Instructions to follow —
Count the lines of data below that include "values". Provide only the number.

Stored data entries
##############################
(** *** [publish_odometry] *)

(** Indices into the 6x6 arrays; [-1] is the last row or column. *)
Definition ix (i : Z) : nat := pyidx 6 i.

Definition publish_odometry (self : t) (current_t : R) : Odometry :=
  let orientation_matrix : mat :=
    [ [cos (get (state self) 2); - sin (get (state self) 2); 0; 0];
      [sin (get (state self) 2); cos (get (state self) 2); 0; 0];
      [0; 0; 1; 0];
      [0; 0; 0; 1] ] in
  let P := state_cov self in
  let pose_cov := np.zeros2 6 6 in
  let pose_cov := set_item2 (ix 0) (ix 0) (get2 P (ix 0) (ix 0)) pose_cov in
  let pose_cov := set_item2 (ix 0) (ix 1) (get2 P (ix 0) (ix 1)) pose_cov in
  let pose_cov := set_item2 (ix 1) (ix 0) (get2 P (ix 0) (ix 1)) pose_cov in
  let pose_cov := set_item2 (ix 1) (ix 1) (get2 P (ix 1) (ix 1)) pose_cov in
  let pose_cov :=
    set_item2 (ix 0) (ix (-1)) (get2 P (ix 0) (ix 2)) pose_cov in
  let pose_cov :=
    set_item2 (ix (-1)) (ix 0) (get2 P (ix 0) (ix 2)) pose_cov in
  let pose_cov :=
    set_item2 (ix 1) (ix (-1)) (get2 P (ix 1) (ix 2)) pose_cov in
  let pose_cov :=
    set_item2 (ix (-1)) (ix 1) (get2 P (ix 1) (ix 2)) pose_cov in
  let pose_cov :=
    set_item2 (ix (-1)) (ix (-1)) (get2 P (ix 2) (ix 2)) pose_cov in
  let twist_cov := np.zeros2 6 6 in
  let twist_cov :=
    set_item2 (ix 0) (ix 0) (get2 P (ix 3) (ix 3)) twist_cov in
  let twist_cov :=
    set_item2 (ix 1) (ix 1) (get2 P (ix 4) (ix 4)) twist_cov in
  let twist_cov :=
    set_item2 (ix (-1)) (ix (-1)) (get2 P (ix 5) (ix 5)) twist_cov in
  let twist_cov :=
    set_item2 (ix 0) (ix (-1)) (get2 P (ix (-1)) (ix 3)) twist_cov in
  let twist_cov :=
    set_item2 (ix (-1)) (ix 0) (get2 P (ix (-1)) (ix 3)) twist_cov in
  let twist_cov :=
    set_item2 (ix 1) (ix (-1)) (get2 P (ix 4) (ix (-1))) twist_cov in
  let twist_cov :=
    set_item2 (ix (-1)) (ix 1) (get2 P (ix (-1)) (ix 4)) twist_cov in
  {| header_stamp := current_t;
     position := (get (state self) 0, get (state self) 1, 0);
     orientation_matrix := orientation_matrix;
     pose_covariance := np.flatten pose_cov;
     twist_linear_x := get (state self) 3;
     twist_linear_y := get (state self) 4;
     twist_angular_z := get (state self) 5;
     twist_covariance := np.flatten twist_cov |}.
(** [Style.null()] *)
Definition Style_null : Style := mkStyle None None [].

(** [style.without_color]: the style with its colors removed. *)
Definition without_color (s : Style) : Style :=
  mkStyle None None (style_attributes s).

(** [bool(style)]: a style is false when nothing is set in it. *)
Definition Style_bool (s : Style) : bool :=
  match style_color s, style_bgcolor s, style_attributes s with
  | None, None, [] => false
  | _, _, _ => true
  end.

(** [bool(style.without_color)]: [rich] hands out its null style for a
    null style and otherwise a copy it marks as not null, so the copy is
    true exactly when the style itself is. *)
Definition without_color_bool (s : Style) : bool := Style_bool s.

(** Whether a style carries attribute [a] switched on. *)
Definition style_has (a : string) (s : Style) : bool :=
  existsb (fun p => String.eqb (fst p) a && snd p) (style_attributes s).

(** Objects this layer stores without looking inside: layout algorithms,
    dock groups, transitions. They are told apart by identity. *)
Definition Opaque := N.

(** Addresses of mutable dictionaries. *)
Definition loc := nat.

(** Python values that reach the descriptors. Tuples and lists are held by
    value; dictionaries by reference into the heap, since they are mutable
    and a caller may keep a handle on one. *)
Inductive PyVal : Type :=
| VNone
| VInt (z : Z)
| VFloat (f : float)
| VStr (s : string)
| VUnit (u : Unit)
| VScalar (s : Scalar.t)
| VScalarOffset (x y : Scalar.t)
| VSpacing (top right bottom left : PyVal)
| VColor (c : Color)
| VStyle (s : Style)
| VLayout (o : Opaque)
| VObject (o : Opaque)
| VTuple (items : list PyVal)
| VList (items : list PyVal)
| VDict (l : loc).
(** * The KPA scaler (pkg/reconciler/autoscaling/kpa/scaler.go)

    A shallow embedding of the scale-to-zero decision of the Knative pod
    autoscaler and of the top-level [scale] entry point, together with the
    properties the specification states about them.

    Conventions.
    - [int32] and [time.Duration] (an int64 count of nanoseconds) are
      integers of [Z]; Duration arithmetic wraps around as Go's does.
    - Everything the scaler asks of the outside (the clock, the network
      probe, the probe manager, the work queue, the informer cache, the
      dynamic client) is a [Call]; a program is a finite tree of calls
      ([Prog]), and [run] executes it against an oracle that answers each
      call, collecting the calls made. The function-valued fields of the
      [scaler] struct hold programs.
    - Logging is not modelled: it has no influence on results or calls. *)

From Stdlib Require Import ZArith List String Bool Lia DecimalString.
Import ListNotations.

Local Open Scope string_scope.
Local Open Scope list_scope.
Local Open Scope Z_scope.

(** ** Machine integers *)

Definition int32 := Z.

Definition int32_min : Z := - 2 ^ 31.
Definition int32_max : Z := 2 ^ 31 - 1.

Definition is_int32 (x : Z) : Prop := int32_min <= x <= int32_max.

(** ** time.Duration and time.Time *)

Module Duration.

(** A Duration is an int64 number of nanoseconds. *)
Definition t := Z.

Definition min_int64 : Z := - 2 ^ 63.
Definition max_int64 : Z := 2 ^ 63 - 1.

Definition in_range (d : Z) : Prop := min_int64 <= d <= max_int64.
(** ** Uploading bytes *)

Lemma handle_response_Ok_iff (response : Response) (st : Store) (url : json) :
  (_handle_response response st).2 = Ok url
  ↔ status_code response = 200
    ∧ ∃ members inner,
        json_body response = Some (JObj members)
        ∧ truthy (default JNull (member "success" members)) = true
        ∧ member "data" members = Some (JObj inner)
        ∧ member "url" inner = Some url.
Proof.
  unfold _handle_response. rewrite try_log_raise_outcome.
  case_bool_decide as Hcode.
  { split; [done | by intros [? _]]. }
  assert (status_code response = 200) as H200
    by (destruct (decide (status_code response = 200)); [done | by destruct Hcode]).
  unfold mbind, M_bind, response_json.
  destruct (json_body response) as [[| b | q | s | items | members] |] eqn:Hbody;
    simpl; try by (split; [done | intros (_ & ? & ? & [=] & _)]).
  destruct (truthy (default JNull (member "success" members))) eqn:Hflag; simpl.
  - destruct (member "data" members) as [[| b | q | s | items | inner] |] eqn:Hdata;
      simpl;
      try by (split; [done | intros (_ & ? & ? & [= <-] & _ & Hd & _); congruence]).
    destruct (member "url" inner) as [u |] eqn:Hurl; simpl.
    + split.
      * intros [= <-]. split; [done |]. by exists members, inner.
      * intros (_ & ? & ? & [= <-] & _ & Hd & Hu).
        rewrite Hdata in Hd. injection Hd as <-. congruence.
    + split; [done |].
      intros (_ & ? & ? & [= <-] & _ & Hd & Hu).
      rewrite Hdata in Hd. injection Hd as <-. congruence.
  - split; [done |]. intros (_ & ? & ? & [= <-] & Ht & _). congruence.
Qed.

(** X8: [upload_bytes] returns a URL exactly when the post is answered and
    the answer has status 200, a true [success] and a [data.url], which is
    then the result.  A failure of the post itself is raised unchanged; a
    rejected answer is raised as [_handle_response] raises it and is logged
    by both methods, the record of [upload_bytes] last. *)
Theorem upload_bytes_outcome (self : ImageUploader)
    (post : string → string → string → list Byte.byte → M Response)
    (file_bytes : list Byte.byte) (file_name : string) (st : Store) :
  let started :=
    (logging_info [Lit "Uploading image bytes: "; Val (VStr file_name)] st).1 in
  let posted := post (upload_url self) (api_key self) file_name file_bytes started in
  let out := upload_bytes self post file_bytes file_name st in
  let outer e :=
    {| log_level := ERROR;
       log_message := [Lit "Error uploading image bytes ("; Val (VStr file_name);
                       Lit "): "; Exc e];
       log_exc_info := Some e |} in
  let inner e :=
    {| log_level := ERROR;
       log_message := [Lit "Failed to process imgbb API response: "; Exc e];
       log_exc_info := Some e |} in
  (∀ e, posted.2 = Raise e →
     out.2 = Raise e ∧ log out.1 = log posted.1 ++ [outer e])
  ∧ (∀ response, posted.2 = Ok response →
       (∀ url,
          out.2 = Ok url
          ↔ status_code response = 200
            ∧ ∃ members inner_members,
                json_body response = Some (JObj members)
                ∧ truthy (default JNull (member "success" members)) = true
                ∧ member "data" members = Some (JObj inner_members)
                ∧ member "url" inner_members = Some url)
       ∧ (∀ e, out.2 = Raise e →
            (_handle_response response posted.1).2 = Raise e
            ∧ ∃ earlier, log out.1 = earlier ++ [inner e; outer e])).
Proof.
  intros started posted out outer inner.
  assert (out = match posted with
                | (st1, Ok response) =>
                    try_log_raise
                      (λ e, [Lit "Error uploading image bytes ("; Val (VStr file_name);
                             Lit "): "; Exc e])
                      (_handle_response response) st1
                | (st1, Raise e) =>
                    ({| workbooks := workbooks st1;
                        records_read := records_read st1;
                        user_entered := user_entered st1;
                        faults := faults st1;
                        log := log st1 ++ [outer e] |}, Raise e)
                end) as Hout.
  { subst out posted started outer.
    unfold upload_bytes, try_log_raise, mbind, M_bind, logging_info, emit. simpl.
    by destruct (post _ _ _ _ _) as [st1 [response | e]]. }
  clearbody out. subst out. split.
  - intros e Hposted. destruct posted as [st1 r]. simpl in Hposted. by subst r.
  - intros response Hposted. destruct posted as [st1 r]. simpl in Hposted. subst r.
    cbn [fst]. split.
    + intros url. rewrite try_log_raise_outcome. apply handle_response_Ok_iff.
    + intros e He. rewrite try_log_raise_outcome in He. split; [done |].
      pose proof (try_log_raise_logged
                    (λ e, [Lit "Failed to process imgbb API response: "; Exc e])
                    _ st1 e He) as Hlast.
      fold (_handle_response response) in Hlast.
      unfold try_log_raise at 1.
      destruct (_handle_response response st1) as [st2 [a | e']] eqn:Hrun;
        simpl in He; [done |]. injection He as ->.
      simpl in Hlast. unfold mbind, M_bind, emit, raise. cbn [fst snd log].
      apply last_Some in Hlast as [earlier Hlog]. exists earlier.
      rewrite Hlog. by rewrite <- app_assoc.
Qed.
(** * irisctl: the analyze pipeline, the shared filters and the metadata fetch loop

    A shallow embedding of the parts of [internal/analyze], [internal/common],
    [internal/meas] and [internal/list] that filter, classify, aggregate and
    list measurement metadata, followed by the properties proved about them.

    Conventions.
    - Go [string]s are byte strings: [String.string].
    - Go [int] and [time.Duration] are [Z]; a [time.Time] is the number of
      nanoseconds since 0001-01-01T00:00:00 UTC, in [Z].
    - A finite [float64] is the rational number it denotes; every
      [float64] operation rounds its exact result to binary64.
    - Go maps are stdpp [gmap]s.
    - The package-level accumulators of [analyze] are threaded explicitly
      through a record; what the code prints is collected as a list of
      structured output events. *)

From Stdlib Require Import ZArith QArith Qround Qpower String Ascii List Bool Lia Lqa Sorted.
From Stdlib Require Import Floats.PrimFloat Floats.SpecFloat Floats.FloatOps.
From Stdlib Require Uint63.
From stdpp Require Import gmap strings.
From Equations Require Import Equations.
Import ListNotations.

(* The unfolding lemmas of the two loops defined by well-founded recursion
   are proved without functional extensionality. *)
Unset Equations With Funext.

Local Open Scope string_scope.
Local Open Scope Z_scope.

(** ** Go's [strings] package, on byte strings *)

Module GoStrings.

(** [strings.HasPrefix(s, p)]. *)
Fixpoint HasPrefix (s p : string) {struct p} : bool :=
  match p, s with
  | EmptyString, _ => true
  | String _ _, EmptyString => false
  | String a p', String b s' => if Ascii.eqb a b then HasPrefix s' p' else false
  end.

(** The scan behind [strings.Index]: [i] is the offset of [s] in the
    original string. *)
Fixpoint IndexFrom (i : Z) (s sep : string) : Z :=
  if HasPrefix s sep then i
  else match s with
       | EmptyString => -1
       | String _ s' => IndexFrom (i + 1) s' sep
       end.

(** [strings.Index(s, sep)]: offset of the first occurrence, or [-1]. *)
Definition Index (s sep : string) : Z := IndexFrom 0 s sep.

(** [strings.Contains(s, substr)] is [Index(s, substr) >= 0]. *)
Definition Contains (s substr : string) : bool := 0 <=? Index s substr.

(** [s[i:]] for an offset [i] within the string. *)
Fixpoint dropn (n : nat) (s : string) : string :=
  match n, s with
  | O, _ => s
  | S _, EmptyString => EmptyString
  | S n', String _ s' => dropn n' s'
  end.

Fixpoint taken (n : nat) (s : string) : string :=
  match n, s with
  | O, _ => EmptyString
  | S _, EmptyString => EmptyString
  | S n', String c s' => String c (taken n' s')
  end.

Definition sliceFrom (s : string) (i : Z) : string := dropn (Z.to_nat i) s.

(** [s[i:j]]. *)
Definition slice (s : string) (i j : Z) : string :=
  taken (Z.to_nat (j - i)) (dropn (Z.to_nat i) s).

(** [strings.ReplaceAll(s, old, new)] for a non-empty [old]: occurrences
    are replaced from the left and do not overlap; [skip] counts the bytes
    of a replaced occurrence that are still to be passed over. *)
Fixpoint replaceAllFrom (skip : nat) (s old new : string) : string :=
  match s with
  | EmptyString => EmptyString
  | String c s' =>
      match skip with
      | S k => replaceAllFrom k s' old new
      | O =>
          if HasPrefix s old
          then (new ++ replaceAllFrom (String.length old - 1)%nat s' old new)%string
          else String c (replaceAllFrom O s' old new)
      end
  end.

Definition ReplaceAll (s old new : string) : string := replaceAllFrom O s old new.

(** [strings.ToLower] on ASCII text: the letters [A]..[Z] are mapped to
    [a]..[z] and every other byte is kept.  This is Go's function on
    ASCII text only: outside ASCII Go maps every Unicode letter and
    replaces invalid UTF-8.  Where the code is compared with the
    specification's case-insensitive matching, the measurement tags are
    taken to be ASCII text. *)
Definition lowerByte (c : ascii) : ascii :=
  let n := nat_of_ascii c in
  if ((65 <=? n) && (n <=? 90))%nat then ascii_of_nat (n + 32) else c.

Fixpoint ToLower (s : string) : string :=
  match s with
  | EmptyString => EmptyString
  | String c s' => String (lowerByte c) (ToLower s')
  end.

(** [strings.Join(elems, sep)]. *)
Fixpoint Join (elems : list string) (sep : string) : string :=
  match elems with
  | [] => ""
  | x :: rest =>
      match rest with
      | [] => x
      | _ :: _ => x ++ sep ++ Join rest sep
      end
  end.

End GoStrings.

(** ** Go's [float64]

    A finite [float64] is held as the rational number it denotes, and
    every operation rounds its exact result to the nearest binary64
    value, ties to even (IEEE 754: 53 bits of precision, smallest
    exponent -1074).  Infinities, NaN and the negative zero are left
    out: the values of the pipeline are sums, products and quotients of
    64-bit counts and stay finite.  The operations are compared with
    Rocq's primitive binary64 floats on concrete values at the end of
    the file. *)

Module Float64.

Definition prec : Z := 53.
Definition emin : Z := -1074.

Definition pow2 (e : Z) : Q := Qpower 2 e.

(** The exponent of the leading bit of a positive [x]: the [k] with
    [2^k <= x < 2^(k+1)]. *)
Definition ilog2 (x : Q) : Z :=
  let k := Z.log2 (Qnum x) - Z.log2 (Zpos (Qden x)) in
  if Qle_bool (pow2 k) x then k else k - 1.

(** The nearest whole number, the even one of two that are equally
    near. *)
Definition nearestEven (x : Q) : Z :=
  let f := Qfloor x in
  match (x - inject_Z f ?= 1 # 2)%Q with
  | Lt => f
  | Gt => f + 1
  | Eq => if Z.even f then f else f + 1
  end.

(** The exponent of the last bit of the binary64 values next to a
    positive [x]. *)
Definition expOf (x : Q) : Z := Z.max (ilog2 x - (prec - 1)) emin.

(** The binary64 value nearest to a positive [x]. *)
Definition roundPos (x : Q) : Q :=
  (inject_Z (nearestEven (x / pow2 (expOf x))) * pow2 (expOf x))%Q.

(** The binary64 value nearest to [x]. *)
Definition round (x : Q) : Q :=
  match (x ?= 0)%Q with
  | Eq => 0%Q
  | Gt => roundPos x
  | Lt => (- roundPos (- x))%Q
  end.

(** [x + y], [x * y] and, for a divisor other than zero, [x / y] on
    [float64]. *)
Definition add (x y : Q) : Q := round (x + y).
Definition mul (x y : Q) : Q := round (x * y).
Definition div (x y : Q) : Q := round (x / y).

(** [float64(z)] for an integer [z]. *)
Definition ofInt (z : Z) : Q := round (inject_Z z).

(** The whole part of [x]. *)
Definition trunc (x : Q) : Z := Z.quot (Qnum x) (Zpos (Qden x)).

(** [int64(x)]: the fraction is dropped.  For a value outside the range
    of [int64] the language leaves the result to the implementation;
    the conversion instruction of amd64 returns the smallest [int64],
    which is what is modelled. *)
Definition toInt64 (x : Q) : Z :=
  let t := trunc x in
  if (- 2 ^ 63 <=? t) && (t <? 2 ^ 63) then t else - 2 ^ 63.

(** The rational that a finite primitive float denotes. *)
Definition ofPrim (f : float) : option Q :=
  match Prim2SF f with
  | S754_zero _ => Some 0%Q
  | S754_finite s m e =>
      let v := (inject_Z (Zpos m) * pow2 e)%Q in
      Some (if s then - v else v)%Q
  | _ => None
  end.

(** The rational [x] is the value of the primitive float [f]. *)
Definition agrees (x : Q) (f : float) : bool :=
  match ofPrim f with
  | Some y => Qeq_bool x y
  | None => false
  end.

End Float64.

(** ** Go's [time] package *)

Module GoTime.

(** An instant: nanoseconds since 0001-01-01T00:00:00 UTC, the instant
    of Go's zero [time.Time].  Every time the pipeline handles is parsed
    without a zone, so its calendar fields are read in UTC. *)
Definition Time := Z.

(** [time.Duration]: a signed 64-bit count of nanoseconds. *)
Definition Duration := Z.

Definition Nanosecond : Duration := 1.
Definition Microsecond : Duration := 1000 * Nanosecond.
Definition Millisecond : Duration := 1000 * Microsecond.
Definition Second : Duration := 1000 * Millisecond.
Definition Minute : Duration := 60 * Second.
Definition Hour : Duration := 60 * Minute.

Definition minDuration : Duration := - 2 ^ 63.
Definition maxDuration : Duration := 2 ^ 63 - 1.

Definition zeroTime : Time := 0.

(** [t.After(u)], [t.Before(u)], [t.Equal(u)]. *)
Definition After (t u : Time) : bool := u <? t.
Definition Before (t u : Time) : bool := t <? u.
Definition Equal (t u : Time) : bool := t =? u.

(** [t.Sub(u)]: the difference, or the largest (smallest) duration when
    the difference does not fit in 64 bits. *)
Definition Sub (t u : Time) : Duration :=
  let d := t - u in
  if d <? minDuration then minDuration
  else if maxDuration <? d then maxDuration
  else d.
##############################
Response for this exercise —
4